Like many new game projects and opportunities to revive an existing game for a new generation, Stephen chose to run a Kickstarter campaign - which was a huge success.
“When we started the Kickstarter our initial goals were lofty,” Stephen says. “At $900k we were asking for a tremendous sum from a fan base we knew still existed but hadn’t been particularly active due to the lack of games, so we didn’t know what to expect.
“The final amount we ended on, $1.35 million, was an overwhelming sign that we were doing something right, that the demo we released resonated with those fans and that we could deliver what they wanted in a faithful remaster. We could not have done this, and the development would not have been possible without them.”
Getting the backing for the System Shock reboot proved to be an easy task, but what challenges and triumphs has Stephen experienced during the developing process?
“It’s no secret that we’ve faced some very tough challenges during development and all we can do is thank our backers and those who support the project for sticking by our side during those times,” says Stephen. “We re-evaluated our priorities and made the hard decisions necessary to ensure that the game they backed, the game they wanted would be made the way we promised.

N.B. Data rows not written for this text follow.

(* ===== verification/RosterLaws.v ===== *)
(** The stored roster: what a well-formed set of revisions is, what the store
    selects from it, and that insertion, merging, changing and joining keep it
    well-formed.  The properties are in RosterProps.v. *)

From S2P Require Import Prelude Bytes Utf8 Cursor Canonical Path Identity Concrete Records Roster.
From S2P Require Import RosterConverge Database State RosterStore.

(** The revisions of the table, in the order of their hashes. *)
Definition table_revisions (db : Database) : list RosterRevision :=
  omap (fun x => match from_canonical x.2 with Ok r => Some r | Err _ => None end) (items (roster_t db)).

Section laws.
Context `{Crypto}.
Variable universe : list RosterRevision.
Hypothesis separated : roster_separates universe.
Variable g : RosterRevision.
Hypothesis genesis_universe : g ∈ universe.
Hypothesis genesis_valid : validate_genesis g = Ok tt.

Definition holds (db : Database) (r : RosterRevision) : Prop :=
  roster_t db !! canonical_hash r = Some (canonical_bytes r).

#[global] Instance holds_dec db r : Decision (holds db r).
Proof. unfold holds. apply _. Defined.

(** A store of the group of [g]: every row is a revision under its hash, the
    genesis is there, and every other revision has its parent there. *)
Record roster_ok (db : Database) : Prop := mkRosterOk {
  ro_rows : forall h l, roster_t db !! h = Some l ->
    exists r, r ∈ universe /\ h = canonical_hash r /\ l = canonical_bytes r;
  ro_genesis : holds db g;
  ro_parents : forall r, r ∈ universe -> holds db r -> r <> g ->
    exists p, p ∈ universe /\ holds db p /\ validate_child r p = Ok tt;
  ro_group : forall r, r ∈ universe -> holds db r -> rev_group_id r = rev_group_id g;
}.

Lemma universe_ok r : r ∈ universe -> revision_ok r.
Proof. destruct separated as [Hok _]. rewrite Forall_forall in Hok. apply Hok. Qed.

Lemma genesis_number : rev_number g = 0.
Proof. by apply validate_genesis_Ok in genesis_valid as [? _]. Qed.

Lemma from_canonical_universe r : r ∈ universe -> from_canonical (canonical_bytes r) = Ok r.
Proof.
  intros [Hw Ha]%universe_ok. apply from_canonical_iff; [done|]. split; [done|]. split; [|done].
  destruct Hw as (_ & Hs & _). unfold in_u32 in Hs. boolp. unfold usize_max. lia.
Qed.

Lemma canonical_nonempty r : r ∈ universe -> (len (canonical_bytes r) =? 0) = false.
Proof.
  intros [Hw _]%universe_ok. rewrite canonical_bytes_eq, len_app by done.
  change (len ROSTER_DOMAIN) with 20. pose proof (len_nonneg (unsigned_encoding r ++ arr (rev_signature r))).
  apply Z.eqb_neq. lia.
Qed.

(** A child is not the genesis. *)
Lemma child_not_genesis r p : p ∈ universe -> validate_child r p = Ok tt -> r <> g.
Proof.
  intros Hp Hv ->. pose proof (child_number_pos universe separated g p Hp Hv) as Hn.
  rewrite genesis_number in Hn. lia.
Qed.

(** ** Decoding the table *)

Definition row_of (r : RosterRevision) : RosterHash * bytes := (canonical_hash r, canonical_bytes r).
Definition keyed (r : RosterRevision) : RosterHash * RosterRevision := (canonical_hash r, r).

Lemma decode_rows rs :
  (forall r, r ∈ rs -> r ∈ universe) -> decode_revisions (map row_of rs) = Ok (map keyed rs).
Proof.
  induction rs as [|r rs IH]; intros Hu; [done|]. cbn [map row_of decode_revisions].
  rewrite from_canonical_universe by (apply Hu; left). cbn [map_err rbind].
  rewrite bool_decide_eq_false_2 by auto. rewrite IH; [done|]. intros s Hs. apply Hu. by right.
Qed.

Lemma omap_rows rs :
  (forall r, r ∈ rs -> r ∈ universe) ->
  omap (fun x : RosterHash * bytes => match from_canonical x.2 with Ok r => Some r | Err _ => None end)
    (map row_of rs) = rs.
Proof.
  induction rs as [|r rs IH]; intros Hu; [done|]. cbn [map omap list_omap row_of snd].
  rewrite from_canonical_universe by (apply Hu; left). f_equal. apply IH. intros s Hs. apply Hu. by right.
Qed.

Lemma rows_exist (l : list (RosterHash * bytes)) :
  (forall x, x ∈ l -> exists r, r ∈ universe /\ x = row_of r) ->
  exists rs, l = map row_of rs /\ forall r, r ∈ rs -> r ∈ universe.
Proof.
  induction l as [|x l IH]; intros Hl.
  - exists []. split; [done|]. by intros r ?%not_elem_of_nil.
  - destruct (Hl x ltac:(left)) as (r & Hr & ->). destruct IH as (rs & -> & Hrs).
    { intros y Hy. apply Hl. by right. }
    exists (r :: rs). split; [done|]. intros s [->|Hs]%elem_of_cons; auto.
Qed.

Lemma table_rows db :
  roster_ok db ->
  items (roster_t db) = map row_of (table_revisions db) /\
  forall r, r ∈ table_revisions db <-> r ∈ universe /\ holds db r.
Proof.
  intros Hdb. destruct (rows_exist (items (roster_t db))) as (rs & E & Hrs).
  { intros [h l] (r & Hr & -> & ->)%items_elem%(ro_rows db Hdb). by exists r. }
  assert (table_revisions db = rs) as -> by (unfold table_revisions; rewrite E; by apply omap_rows).
  split; [done|]. intros r. split.
  - intros Hr. split; [auto|]. apply items_elem. rewrite E. by apply (list_elem_of_fmap_2 row_of rs r).
  - intros [Hr Hh]. apply items_elem in Hh. rewrite E in Hh.
    apply list_elem_of_fmap in Hh as (s & Hs & Hin). apply (f_equal fst) in Hs. cbn in Hs.
    apply (universe_hash_inj universe separated) in Hs as ->; auto.
Qed.

Lemma table_nodup db : roster_ok db -> NoDup (map canonical_hash (table_revisions db)).
Proof.
  intros [E _]%table_rows. pose proof (strict_NoDup fst _ (items_sorted (roster_t db))) as Hn.
  rewrite E, map_map in Hn. exact Hn.
Qed.

(** ** Selection from the table *)

(** The stored revisions besides the genesis, as [select_stored] filters them. *)
Definition descendants (db : Database) : list RosterRevision :=
  List.filter (fun r => bool_decide (canonical_hash r <> canonical_hash g)) (table_revisions db).

Lemma descendants_elem db r :
  roster_ok db -> r ∈ descendants db <-> r ∈ universe /\ holds db r /\ r <> g.
Proof.
  intros Hdb. unfold descendants. rewrite list_elem_of_In, filter_In, <-list_elem_of_In.
  rewrite (proj2 (table_rows db Hdb)), bool_decide_eq_true. split.
  - intros [[Hr Hh] Hne]. split; [done|]. split; [done|]. by intros ->.
  - intros (Hr & Hh & Hne). split; [done|]. intros E. apply Hne.
    by apply (universe_hash_inj universe separated).
Qed.

Lemma descendants_closed db : roster_ok db -> closed universe g (descendants db).
Proof.
  intros Hdb. split; [by intros r [? _]%descendants_elem|].
  intros r (Hr & Hh & Hne)%descendants_elem; [|done].
  destruct (ro_parents db Hdb r Hr Hh Hne) as (p & Hp & Hph & Hv). exists p. split; [|done].
  destruct (decide (p = g)) as [->|Hpg]; [left|]. right. by apply descendants_elem.
Qed.

Lemma is_root_genesis db r : roster_ok db -> r ∈ table_revisions db -> is_root r = true <-> r = g.
Proof.
  intros Hdb Hr. apply table_rows in Hr as [Hr Hh]; [|done]. split.
  - unfold is_root. intros Hroot. boolp. destruct (decide (r = g)) as [|Hne]; [done|].
    destruct (ro_parents db Hdb r Hr Hh Hne) as (p & Hp & _ & Hv).
    pose proof (child_number_pos universe separated r p Hp Hv). lia.
  - intros ->. apply validate_genesis_Ok in genesis_valid as (Hn & Hp & _).
    unfold is_root. by rewrite Hn, Hp.
Qed.

(** Filtering a list without repetition for one of its elements. *)
Lemma filter_unique (f : RosterRevision -> bool) l x :
  NoDup l -> x ∈ l -> (forall y, y ∈ l -> f y = true <-> y = x) -> List.filter f l = [x].
Proof.
  induction l as [|y l IH]; intros Hn Hx Hf; [by apply not_elem_of_nil in Hx|].
  inversion Hn as [|? ? Hy Hn']; subst. simpl.
  destruct (f y) eqn:E.
  - apply Hf in E as ->; [|left]. f_equal. clear IH Hx Hn. revert Hf Hy. induction l as [|z l IH]; intros Hf Hy; [done|].
    simpl. destruct (f z) eqn:Ez.
    + apply Hf in Ez as ->; [|right; left]. destruct Hy. left.
    + apply IH; [by inversion Hn' | |].
      * intros w Hw. apply Hf. rewrite !elem_of_cons in *. tauto.
      * intros Hin. apply Hy. by right.
  - apply IH; [done| |].
    + apply elem_of_cons in Hx as [->|]; [|done]. assert (f y = true) by (apply Hf; [left | done]). congruence.
    + intros z Hz. apply Hf. by right.
Qed.

Lemma roots_of_table db : roster_ok db -> List.filter is_root (table_revisions db) = [g].
Proof.
  intros Hdb. apply filter_unique.
  - eapply NoDup_fmap_1, (table_nodup db Hdb).
  - apply table_rows; [done|]. split; [done | apply (ro_genesis db Hdb)].
  - intros r. by apply is_root_genesis.
Qed.

Lemma table_lookup db r :
  roster_ok db -> r ∈ universe -> holds db r ->
  (list_to_map (map keyed (table_revisions db)) : gmap RosterHash RosterRevision) !! canonical_hash r = Some r.
Proof.
  intros Hdb Hr Hh. apply elem_of_list_to_map_1.
  - rewrite <-list_fmap_compose. by apply table_nodup.
  - apply (list_elem_of_fmap_2 keyed). by apply table_rows.
Qed.

Lemma topology_ok db rest :
  roster_ok db -> (forall r, r ∈ rest -> r ∈ table_revisions db) ->
  check_topology (list_to_map (map keyed (table_revisions db))) g rest = Ok tt.
Proof.
  intros Hdb. induction rest as [|r rest IH]; intros Hsub; [done|]. cbn [check_topology].
  pose proof (Hsub r ltac:(left)) as [Hr Hh]%table_rows; [|done].
  specialize (IH (fun s Hs => Hsub s (list_elem_of_further _ _ _ Hs))).
  case_bool_decide as Hg; [done|]. rewrite bool_decide_eq_false_2 by (intros E; apply E, (ro_group db); done).
  destruct (ro_parents db Hdb r Hr Hh) as (p & Hp & Hph & Hv); [by intros ->|].
  pose proof Hv as (_ & _ & _ & -> & _)%validate_child_Ok. cbn [ok_or rbind].
  rewrite table_lookup by done. cbn [ok_or rbind]. by rewrite Hv.
Qed.

(** The stored chain is the genesis and the chain selected from the rest. *)
Lemma selected_roster_chain_ok db :
  roster_ok db ->
  exists l, selected (descendants db) g l /\ selected_roster_chain db = (Ok (g :: l), db).
Proof.
  intros Hdb. destruct (select_chain_Ok g (descendants db) genesis_valid) as (l & Hl & Hs).
  exists l. split; [done|]. unfold selected_roster_chain, dbind, dget, dlift. f_equal.
  unfold select_stored. destruct (table_rows db Hdb) as [-> Htab].
  rewrite decode_rows by (intros r Hr; by apply Htab in Hr as [? _]). cbn [rbind].
  assert (map snd (map keyed (table_revisions db)) = table_revisions db) as ->
    by (rewrite map_map; apply map_id).
  rewrite bool_decide_eq_false_2.
  2: { intros E. pose proof (proj2 (Htab g) (conj genesis_universe (ro_genesis db Hdb))) as Hin.
       rewrite E in Hin. by apply not_elem_of_nil in Hin. }
  rewrite roots_of_table by done. rewrite bool_decide_eq_false_2 by auto.
  rewrite genesis_valid. cbn [map_err rbind]. rewrite topology_ok by done. cbn [rbind].
  fold (descendants db). by rewrite Hl.
Qed.

(** ** Insertion *)

(** [db'] is [db] with the revision [r] in its table. *)
Definition with_revision (db : Database) (r : RosterRevision) : Database :=
  set_roster db (<[canonical_hash r := canonical_bytes r]> (roster_t db)).

Lemma holds_with db r s :
  r ∈ universe -> s ∈ universe -> holds (with_revision db r) s <-> s = r \/ holds db s.
Proof.
  intros Hr Hs. unfold holds, with_revision. cbn [roster_t set_roster].
  destruct (decide (r = s)) as [->|Hne].
  - rewrite lookup_insert_eq. tauto.
  - rewrite lookup_insert_ne by by intros ?%(universe_hash_inj universe separated).
    split; [by right | by intros [->|]].
Qed.

Lemma with_revision_ok db r p :
  roster_ok db -> r ∈ universe -> p ∈ universe -> holds db p -> validate_child r p = Ok tt ->
  roster_ok (with_revision db r).
Proof.
  intros Hdb Hr Hp Hph Hv. split.
  - intros h l Hl. unfold with_revision in Hl. cbn [roster_t set_roster] in Hl.
    apply lookup_insert_Some in Hl as [[<- <-]|[_ Hh]]; [by exists r | by apply (ro_rows db Hdb)].
  - apply holds_with; [done..|]. right. apply (ro_genesis db Hdb).
  - intros s Hs [->|Hsh]%holds_with Hne; [| |done..].
    + exists p. split; [done|]. split; [|done]. apply holds_with; auto.
    + destruct (ro_parents db Hdb s Hs Hsh Hne) as (q & Hq & Hqh & Hqv).
      exists q. split; [done|]. split; [|done]. apply holds_with; auto.
  - intros s Hs [->|Hsh]%holds_with; [| |done..]; [|by apply (ro_group db Hdb)].
    apply validate_child_Ok in Hv as [-> _]. by apply (ro_group db Hdb).
Qed.

Lemma insert_row_absent db r :
  roster_ok db -> r ∈ universe -> ~ holds db r ->
  insert_roster_revision_row r db = (Ok tt, with_revision db r).
Proof.
  intros Hdb Hr Hn. unfold insert_roster_revision_row, insert_roster_row, dbind, dget.
  rewrite canonical_nonempty, orb_false_r by done.
  assert (roster_t db !! canonical_hash r = None) as E.
  { apply eq_None_not_Some. intros [l Hl]. pose proof Hl as (s & Hs & Hh & ->)%(ro_rows db Hdb).
    apply (universe_hash_inj universe separated) in Hh as <-; [by apply Hn | done..]. }
  rewrite E. simpl. destruct (existsb _ _) eqn:Ex; [|done]. exfalso.
  apply existsb_exists in Ex as ([h l] & Hin & El). apply bool_decide_eq_true in El. simpl in El. subst l.
  apply list_elem_of_In, elem_of_map_to_list in Hin. apply Hn. unfold holds.
  pose proof Hin as (s & Hs & -> & Hb)%(ro_rows db Hdb).
  apply canonical_bytes_inj in Hb as <-; [done | by apply universe_ok..].
Qed.

(** Loading by hash finds exactly what is held. *)
Lemma load_held db r :
  roster_ok db -> r ∈ universe ->
  load_roster_revision (canonical_hash r) db = (Ok (if bool_decide (holds db r) then Some r else None), db).
Proof.
  intros Hdb Hr. unfold load_roster_revision, dbind, dget.
  destruct (roster_t db !! canonical_hash r) as [l|] eqn:E.
  - assert (holds db r) as Hh.
    { pose proof E as (s & Hs & Hh & ->)%(ro_rows db Hdb).
      by apply (universe_hash_inj universe separated) in Hh as <-. }
    unfold holds in Hh. rewrite Hh in E. injection E as <-. unfold dlift. f_equal.
    rewrite from_canonical_universe by done. cbn [map_err rbind].
    rewrite bool_decide_eq_false_2 by auto. by rewrite bool_decide_eq_true_2.
  - unfold dret. rewrite bool_decide_eq_false_2; [done|]. unfold holds. by rewrite E.
Qed.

“I can’t share the details of these challenges just yet, but I can say our greatest triumph was pivoting from those setbacks and getting the development back on track in record time. We can’t wait to share the finished game with our fans.”
Fans of the franchise and those awaiting the release of the System Shock reboot will be pleased to hear that the development team boasts some of the veterans who have worked on modern-day masterpieces such as BioShock and Fallout: New Vegas. We asked Stephen how important their influence and creativity has been on this project.
“One of the greatest assets we have is the visionary art of Robb Waters – Robb is System Shock. He was there at its inception and brought the original game to life with his art.
“To have him contribute his unique vision on the project is absolutely paramount to its success. The final game will be unlike anything that’s been seen before and that’s a testament to his experience, skill, and passion for creating worlds of unimaginable beauty and horror.”
System Shock is hailed as one of the greatest PC games of all time, but we wanted to know which games Stephen would pick as his all-time favorites.
“Beyond Good & Evil – The characters, story, gameplay, music, every element comes together in perfect harmony to create a truly unforgettable experience. It’s one of the only games I revisit and play all the way through at least once a year.
“S.T.A.L.K.E.R.: Shadow of Chernobyl – The oppressive atmosphere instantly transports you to, ‘The Zone’, a highly irradiated environment surrounding the Chernobyl Nuclear Power Plant and the deserted city of Pripyat many years after the explosion that made the area uninhabitable. You must traverse this wasteland and re-discover your identity and the secrets within all while facing off against the various factions vying for control and horrific mutants roaming the swamps, forests and abandoned cities.
“System Shock 2: It’s a perfect example of what happens when you blend the elements of RPG, FPS and a Metroidvania with a compelling narrative, and superb gameplay and audio design. You get a timeless experience that even 20 years later withstands the test of time.”
We had to ask the question ‘are there any exclusives that you can tell us about the game?’ to which Stephen simply smiled… but what we do know is that the team is anticipating a Q1 2020 launch, and Stephen says “It’ll be worth the wait.”